Update on ethics
The ethics bills are supposed to come out of the House Judiciary Committee today. The committee is still working on amendments, so we won’t know what’s in and what’s out until they finish and a new committee substitute is written, so probably not until early next week.
AGIA, the saga continues
The powerful House Special Committee on Oil and Gas, of which I am a powerful member, is slaving away on Gov. Sarah Palin’s Alaska Gasline Inducement Act, aka AGIA. (You can read about the broad outlines of AGIA here.) We’ve met every day this week, and will meet tomorrow as well. During that time we: went through the bill line by line, spoke with the staff at the Federal Energy Regulatory Commission in Washington, D.C., heard testimony from ExxonMobil, and listened to public testimony, which centered on the need for a project labor agreement and Alaska hire. Saturday, it’s more public testimony. Then we pick up again Monday with testimony by BP.
The likelihood is that this committee will have the bill for another week or 10 days, then move it along to the House Resources Committee. We’ll probably amend it some first. I’ve been focusing on how proposals made for the state pipeline license will be evaluated. There’s been a lot of discussion among the committee members about this, and between us powerful legislators and people from the Palin administration. If I had to guess, I’d say that we will tighten the criteria some, but I’ve been wrong before.
Q: How do you know …
When it’s spring in Juneau?
A: The snow turns to rain.
Don’t forget to vote
The April 3 advisory vote on same-sex partner health benefits is a waste of money.
Specifically, it is a waste of $1.2 million, the amount the division of elections estimates it will cost to hold the election.
What do we get for $1.2 million? The opinions of whoever happens to make it to the voting booth. In other words, a poll, but without the careful selection and wording intended to get an unbiased, accurate answer. So we don’t get much of anything.
And even if it were an accurate poll, $1.2 million is a ridiculous amount of money to spend. An Anchorage pollster I asked said he could do a scientific poll for about $12,000, or 1 percent of what the state will spend.
Six weeks ago, I tried to stop this waste of money with a bill to require a specific appropriation for the election. If the bill had passed, and we had eliminated the funding, there would have been no election. At that time, the elections division estimated that it had already spent $200,000. So we would have saved about $1 million.
The bill went nowhere, and the election machinery ground on.
By Wednesday, when I introduced another bill to appropriate $12,000 for a proper opinion poll, the state had spent another $100,000 or so on the election.

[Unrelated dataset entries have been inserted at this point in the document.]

(** The timer interrupt only counts. *)
Lemma timer_interrupt_run s :
  sched_ok s → ∃ y s', timer_interrupt s = Ret (y, s') ∧ same_sched s s' ∧ intr_on s' = false.
Proof.
  intros Hok. unfold timer_interrupt. rewrite (bind_Ret _ _ _ _ _ eq_refl). unfold intr_context.
  rewrite (bind_Ret _ _ _ _ _ eq_refl), assert_bind by (cbn; by rewrite (si_ext _ _ Hok)).
  rewrite (bind_Ret _ _ _ _ _ eq_refl). set (s0 := set_ext true false (set_intr false s)).
  assert (thread_current s0 = Ret (running s0, s0)) as Ec.
  { pose proof (si_running _ _ Hok) as Hr. apply has_status_Some in Hr as (th & Ht & Hs).
    unfold thread_current, running_thread. rewrite (bind_Ret _ _ _ _ _ eq_refl).
    assert (is_thread (running s0) s0 = Ret (true, s0)) as Ei.
    { unfold is_thread. rewrite bool_decide_eq_false_2 by (intros E; cbn in E; rewrite E, (si_null _ _ Hok) in Ht; done).
      run_step (get_thread_run s0 _ _ Ht). rewrite bool_decide_eq_true_2; [done|]. exact (si_magic _ _ Hok _ _ Ht). }
    run_step Ei. rewrite assert_bind by done. run_step (get_thread_run s0 _ _ Ht). by rewrite assert_bind by (by apply bool_decide_eq_true_2). }
  unfold thread_tick. rewrite bind_assoc. run_step Ec. rewrite bind_assoc, (bind_Ret _ _ _ s0 s0) by done.
  pose proof (si_ext _ _ Hok) as He.
  case_bool_decide; rewrite bind_assoc, (bind_Ret _ _ _ _ _ eq_refl), bind_assoc, (bind_Ret _ _ _ _ _ eq_refl),
    bind_assoc, (bind_Ret _ _ _ _ _ eq_refl); case_bool_decide;
    (eexists _, _; split; [reflexivity|split; [by split|done]]).
Qed.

Still, if we abandoned this wasteful election and just paid for the poll, we would save about $900,000. We could save that money for a rainy day. Or we could use it to hire seven new state troopers or nine new correctional officers or four new pipeline corrosion investigators.

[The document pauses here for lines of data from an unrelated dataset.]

Lemma boot_fields_kA : kA s.
Proof.
  split; rewrite ?Hr, ?Hi.
  - apply boot_sched.
  - done.
  - rewrite boot_stacks, decide_True by done. exists [], FIdleResume. split_and!; [done|by right|apply Forall_nil_2].
  - intros t H. rewrite boot_stacks. case_decide; [|done]. subst t. rewrite Ht, lookup_insert_ne, lookup_singleton_eq in H; done.
  - intros t. rewrite boot_stacks. by case_decide.
  - intros t. rewrite boot_stacks. case_decide; apply Forall_nil_2.
  - intros _. rewrite boot_stacks, decide_False by done. apply Forall_nil_2.
  - intros m sm Hm. apply boot_semas in Hm as [[-> ->]|[-> ->]]; (split; [cbn; lia|apply NoDup_nil_2]).
  - intros m sm t Hm Hin. apply boot_semas in Hm as [[-> ->]|[-> ->]]; by apply elem_of_nil in Hin.
  - intros t p. rewrite boot_stacks. case_decide; by intros ?%elem_of_nil.
  - intros t t' p. rewrite boot_stacks. case_decide; by intros ?%elem_of_nil.
Qed.
End boot.

Lemma boot_kA : kA booted.
Proof. apply boot_fields_kA; vm_compute; reflexivity. Qed.

Lemma reachable_kA s : rtc kstep booted s → kA s.
Proof.
  intros Hr. assert (∀ a, rtc kstep a s → kA a → kA s) as H; [|apply (H booted Hr boot_kA)].
  clear Hr. intros a Hr. induction Hr as [|a b c Hab _ IH]; [done|]. intros Ha. apply IH. apply (kind_kA a b Ha). by apply kstep_kind.
Qed.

But my colleagues seem impervious to my financial concerns and it looks like the special election is going to happen. So I’m going to vote, and I’m going to vote no. I don’t see changing the state constitution to prevent a small number of people from getting health benefits.
Come on out and chat
I hope you are making plans to come to the Spenard Rec Center a week from Saturday and talk with me, Rep. Lindsey Holmes and Sen. Hollis French. We’ll be there from 1 p.m. to 3 p.m., as will Blazzee the Clown and a bunch of pizza. It’s the only trip home I’ve got planned this session, so if you want to get face to face this is your chance.